As I consider the downfall of our nation and the recent scandals which our government has largely ignored I recall how Jesus was born, lived, and died—yes, and ROSE—in the midst of a perilous, sin-ridden world characterized by evil.  Yet none of that evil could defeat Him.  Instead, His Word spread—and has flourished in many places over some two thousand years.

THE CROSS, always a symbol of victory, prevails.  It will never be defeated or obliterated.  Down through history, right up to (and including) my own lifetime, many have tried:  Hitler, Stalin, myriads of angry atheists around the globe, and now Al Qaeda.  Nations will crumble and fall, as portrayed in Isaiah 40: 15:  “Behold, the nations are as a drop of a bucket, and are counted as the small dust of the balance; behold, He taketh up the isles as a very little thing.”  But THE CROSS will prevail!
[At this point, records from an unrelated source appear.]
(* ===== verification/PorcKV.v ===== *)
(** The model of the key/value store that the tests give the checker
    ([src/src/models/kv.go]), which checks every key by itself, and that its answer
    is linearizability of the whole store: the locality of linearizability. *)
From stdpp Require Import sorting.
From S2P Require Import Prelude PorcBitset PorcChecker PorcLin PorcList PorcSearch PorcSingle PorcOps PorcParallel.
Open Scope Z_scope.

Module KvInput.
Record t := mk {
  Op : Z;        (* uint8; 0: get, 1: put, 2: append *)
  Key : string;
  Value : string
}.
End KvInput.

Module KvOutput.
Record t := mk { Value : string }.
End KvOutput.

Abbreviation kv_operation := (Operation.t KvInput.t KvOutput.t).

Definition key_of (v : kv_operation) : string := v.(Operation.Input).(KvInput.Key).

Module KvModel.
(** The map of lines 19-23. *)
Definition group (history : list kv_operation) : gmap string (list kv_operation) :=
  foldl (λ m v, <[key_of v := default [] (m !! key_of v) ++ [v]]> m) ∅ history.

Definition Partition (history : list kv_operation) : list (list kv_operation) :=
  let m := group history in
  let keys := merge_sort String.le (elements (dom m)) in
  (λ k, default [] (m !! k)) <$> keys.

Definition Init : string := "".

Definition Step (state : string) (inp : KvInput.t) (out : KvOutput.t) : bool * string :=
  if inp.(KvInput.Op) =? 0 then (bool_decide (out.(KvOutput.Value) = state), state)
  else if inp.(KvInput.Op) =? 1 then (true, inp.(KvInput.Value))
  else (true, (state +:+ inp.(KvInput.Value))%string).

Definition DescribeOperation (inp : KvInput.t) (out : KvOutput.t) : string :=
  let op := inp.(KvInput.Op) in
  if op =? 0 then "get('" +:+ inp.(KvInput.Key) +:+ "') -> '" +:+ out.(KvOutput.Value) +:+ "'"
  else if op =? 1 then "put('" +:+ inp.(KvInput.Key) +:+ "', '" +:+ inp.(KvInput.Value) +:+ "')"
  else if op =? 2 then "append('" +:+ inp.(KvInput.Key) +:+ "', '" +:+ inp.(KvInput.Value) +:+ "')"
  else "<invalid>".

Definition KvModel : Model.t KvInput.t KvOutput.t string :=
  Model.mk (Some Partition) None Init Step None.
End KvModel.

(** ** The store *)

(** The whole store, a missing key the empty string. *)
Definition kv_step (st : gmap string string) (inp : KvInput.t) (out : KvOutput.t)
    : bool * gmap string string :=
  let '(ok, v) := KvModel.Step (default "" (st !! inp.(KvInput.Key))) inp out in
  (ok, <[inp.(KvInput.Key) := v]> st).

Definition kv_linearizable (history : list kv_operation) : Prop :=
  ops_linearizable kv_step history ∅.

Definition of_key (k : string) (history : list kv_operation) : list kv_operation :=
  filter (λ v, key_of v = k) history.

(** ** Partitions *)

Lemma group_lookup history k :
  KvModel.group history !! k = (if decide (of_key k history = []) then None else Some (of_key k history)).
Proof.
  unfold KvModel.group. induction history as [|v history IH] using rev_ind.
  - cbn [foldl]. by rewrite lookup_empty.
  - rewrite foldl_app. cbn [foldl]. set (g := foldl _ _ _) in *. unfold of_key in *. rewrite filter_app.
    destruct (decide (key_of v = k)) as [<-|Hne].
    + rewrite lookup_insert_eq, IH. rewrite (filter_cons_True _ v) by done. cbn.
      destruct (decide (filter _ history = [])) as [->|]; cbn; [done|].
      rewrite decide_False; [done|]. by intros [_ ?]%app_eq_nil.
    + rewrite lookup_insert_ne by done. rewrite (filter_cons_False _ v) by done. cbn.
      by rewrite app_nil_r.
Qed.

Lemma Partition_elem history H :
  H ∈ KvModel.Partition history ↔ ∃ k, H = of_key k history ∧ of_key k history ≠ [].
Proof.
  unfold KvModel.Partition. rewrite list_elem_of_fmap. split.
  - intros (k & -> & Hk). rewrite merge_sort_Permutation, elem_of_elements, elem_of_dom in Hk.
    exists k. rewrite group_lookup in *. destruct (decide _) as [|Hne]; [by destruct Hk|done].
  - intros (k & -> & Hne). exists k. rewrite merge_sort_Permutation, elem_of_elements, elem_of_dom.
    by rewrite !group_lookup, !decide_False.
Qed.

Lemma Partition_ne history : history ≠ [] → KvModel.Partition history ≠ [].
Proof.
  destruct history as [|v history]; [done|]. intros _ Hnil.
  assert (of_key (key_of v) (v :: history) ∈ KvModel.Partition (v :: history)) as Hin.
  - apply Partition_elem. exists (key_of v). split; [done|]. unfold of_key.
    by rewrite filter_cons_True.
  - rewrite Hnil in Hin. by apply elem_of_nil in Hin.
Qed.

(** ** Locality *)

Definition value_of (st : gmap string string) (k : string) : string := default "" (st !! k).

Lemma kv_step_spec st inp out ok st' :
  kv_step st inp out = (ok, st') →
  KvModel.Step (value_of st inp.(KvInput.Key)) inp out = (ok, value_of st' inp.(KvInput.Key)) ∧
  ∀ k, k ≠ inp.(KvInput.Key) → value_of st' k = value_of st k.
Proof.
  unfold kv_step, value_of. destruct (KvModel.Step _ _ _) as [b v]. intros [= <- <-]. split.
  - by rewrite lookup_insert_eq.
  - intros k Hk. by rewrite lookup_insert_ne.
Qed.

(** The operations of one key, in the order of all. *)
Lemma accepted_key st L k :
  accepted kv_step st L → accepted KvModel.Step (value_of st k) (of_key k L).
Proof.
  revert st. induction L as [|a L IH]; intros st Hacc; [done|].
  destruct Hacc as (st' & Hs & Hacc). apply IH in Hacc.
  destruct (kv_step_spec _ _ _ _ _ Hs) as [Hk Ho]. unfold of_key.
  destruct (decide (key_of a = k)) as [<-|Hne].
  - rewrite filter_cons_True by done. by exists (value_of st' (key_of a)).
  - rewrite filter_cons_False by done. by rewrite <- Ho.
Qed.

(** Orders of the keys one by one give an order of all: next is the operation called
    first among those that can be next for their key. *)
Lemma first_call (l : list kv_operation) :
  l ≠ [] → ∃ a, a ∈ l ∧ ∀ b, b ∈ l → a.(Operation.Call) ≤ b.(Operation.Call).
Proof.
  induction l as [|a l IH]; [done|]. intros _. destruct (decide (l = [])) as [->|Hne].
  - exists a. split; [by left|]. by intros b ->%list_elem_of_singleton.
  - destruct (IH Hne) as (c & Hc & Hmin).
    destruct (Z.le_gt_cases a.(Operation.Call) c.(Operation.Call)).
    + exists a. split; [by left|]. intros b [->|Hb]%elem_of_cons; [lia|]. specialize (Hmin b Hb). lia.
    + exists c. split; [by right|]. intros b [->|Hb]%elem_of_cons; [lia|]. auto.
Qed.

Lemma merge_keys H (st : gmap string string) (f : string → list kv_operation) :
  (∀ a, a ∈ H → a.(Operation.Call) < a.(Operation.Return)) →
  (∀ k, f k ≡ₚ of_key k H ∧ accepted KvModel.Step (value_of st k) (f k) ∧ in_real_time (f k)) →
  ops_linearizable kv_step H st.
Proof.
  remember (List.length H) as n eqn:Hn. revert H st f Hn.
  induction n as [|n IH]; intros H st f Hn Hlast Hf.
  { exists []. symmetry in Hn. apply nil_length_inv in Hn as ->. split; [done|]. by split; [|constructor]. }
  assert (∀ b, b ∈ H → ∃ a L, f (key_of b) = a :: L ∧ a ∈ H ∧ key_of a = key_of b) as Hheads.
  { intros b Hb. destruct (Hf (key_of b)) as (Hp & _ & _).
    assert (b ∈ f (key_of b)) as Hin by (rewrite Hp; by apply list_elem_of_filter).
    destruct (f (key_of b)) as [|a L]; [by apply elem_of_nil in Hin|]. exists a, L. split; [done|].
    assert (a ∈ of_key (key_of b) H) as Ha by (rewrite <- Hp; by left).
    by apply list_elem_of_filter in Ha as [? ?]. }
  destruct (first_call (omap (λ b, head (f (key_of b))) H)) as (a & Ha & Hmin).
  { destruct H as [|b H]; [done|]. destruct (Hheads b) as (a & L & Heq & _); [by left|].
    cbn. by rewrite Heq. }
  apply list_elem_of_omap in Ha as (b & Hb & Hhead).
  destruct (Hheads b Hb) as (a' & L & Heq & HaH & Hkey). rewrite Heq in Hhead. injection Hhead as ->.
  rewrite <- Hkey in Heq. clear Hkey Hb b.
  destruct (Hf (key_of a)) as (Hp & Hacc & Hreal). rewrite Heq in Hp, Hacc, Hreal.
  destruct Hacc as (v & Hs & Hacc). apply StronglySorted_inv in Hreal as [Hreal _].
  pose proof HaH as (H' & HH)%elem_of_Permutation.
  set (st' := <[key_of a := v]> st).
  set (f' := λ k, if decide (k = key_of a) then L else f k).
  destruct (IH H' st' f') as (L' & HL' & Hacc' & Hreal').
  - rewrite HH in Hn. cbn in Hn. lia.
  - intros b Hb. apply Hlast. rewrite HH. by right.
  - intros k. unfold f', st', value_of. unfold of_key in *. destruct (decide (k = key_of a)) as [->|Hne].
    + rewrite lookup_insert_eq. split; [|done]. rewrite HH, filter_cons_True in Hp by done.
      by apply Permutation_cons_inv in Hp.
    + rewrite lookup_insert_ne by done. destruct (Hf k) as (Hpk & ? & ?). split; [|done].
      by rewrite Hpk, HH, filter_cons_False by congruence.
  - exists (a :: L'). split; [by rewrite HL', HH|]. split.
    + exists st'. split; [|done]. unfold kv_step. fold (value_of st (KvInput.Key (Operation.Input a))).
      change (KvInput.Key (Operation.Input a)) with (key_of a). by rewrite Hs.
    + constructor; [done|]. apply Forall_forall. intros b Hb Hlt. rewrite HL' in Hb.
      assert (b ∈ H) as HbH by (rewrite HH; by right).
      destruct (Hheads b HbH) as (c & Lc & Hc & HcH & Hkc).
      assert (a.(Operation.Call) ≤ c.(Operation.Call)) as Hac.
      { apply Hmin, list_elem_of_omap. exists b. by rewrite Hc. }
      destruct (Hf (key_of b)) as (Hpb & _ & Hrb). rewrite Hc in Hpb, Hrb.
      apply StronglySorted_inv in Hrb as [_ Hrb]. rewrite Forall_forall in Hrb.
      assert (b ∈ c :: Lc) as Hin by (rewrite Hpb; by apply list_elem_of_filter).
      apply elem_of_cons in Hin as [->|Hin]; [|specialize (Hrb b Hin); lia].
      specialize (Hlast c HcH). lia.
Qed.

Lemma kv_locality H :
  (∀ a, a ∈ H → a.(Operation.Call) < a.(Operation.Return)) →
  kv_linearizable H ↔ ∀ k, ops_linearizable KvModel.Step (of_key k H) "".
Proof.
  intros Hlast. split.
  - intros (L & HL & Hacc & Hreal) k. exists (of_key k L). split; [unfold of_key; by rewrite HL|].
    split.
    + change "" with (value_of ∅ k). by apply accepted_key.
    + eapply StronglySorted_sublist; [exact Hreal|]. apply sublist_filter.
  - intros Hk. assert (∀ ks : list string, ∃ f : string → list kv_operation, ∀ k,
      if decide (k ∈ ks) then f k ≡ₚ of_key k H ∧ accepted KvModel.Step "" (f k) ∧ in_real_time (f k)
      else f k = []) as Hchoice.
    { induction ks as [|k0 ks (f & Hf)].
      - exists (λ _, []). intros k. rewrite decide_False; [done|]. intros Hin. by apply elem_of_nil in Hin.
      - destruct (Hk k0) as (L & HL). exists (λ k, if decide (k = k0) then L else f k). intros k.
        specialize (Hf k). destruct (decide (k = k0)) as [->|Hne].
        + by rewrite decide_True by (by left).
        + destruct (decide (k ∈ ks)); [by rewrite decide_True by (by right)|].
          rewrite decide_False; [done|]. by intros [?|?]%elem_of_cons. }
    destruct (Hchoice (key_of <$> H)) as (f & Hf).
    apply (merge_keys H ∅ f Hlast). intros k. change (value_of ∅ k) with "".
    specialize (Hf k). destruct (decide (k ∈ key_of <$> H)) as [Hin|Hno]; [done|]. rewrite Hf.
    split; [|by split; [|constructor]]. unfold of_key.
    assert (filter (λ v, key_of v = k) H = []) as ->; [|done].
    destruct (filter (λ v, key_of v = k) H) as [|v l] eqn:Hfil; [done|].
    assert (v ∈ filter (λ v, key_of v = k) H) as Hv by (rewrite Hfil; by left).
    apply list_elem_of_filter in Hv as [<- Hv]. destruct Hno. by apply list_elem_of_fmap_2.
Qed.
Our Lord is victorious.  He is a personal God who desires the salvation of every single person.  A personal photo—just taken this very afternoon on the maternity floor of a local hospital—expresses what THE CROSS, and RESURRECTION are all about!

New Joy 2

“The thief cometh not but to steal, and kill, and to destroy; I am come that they might have life and that they might have it more abundantly.”  John 10:10

THE CROSS AND THE RESURRECTION ARE ALL ABOUT LIFE!  He is Risen!  He is Alive!  He is LIFE!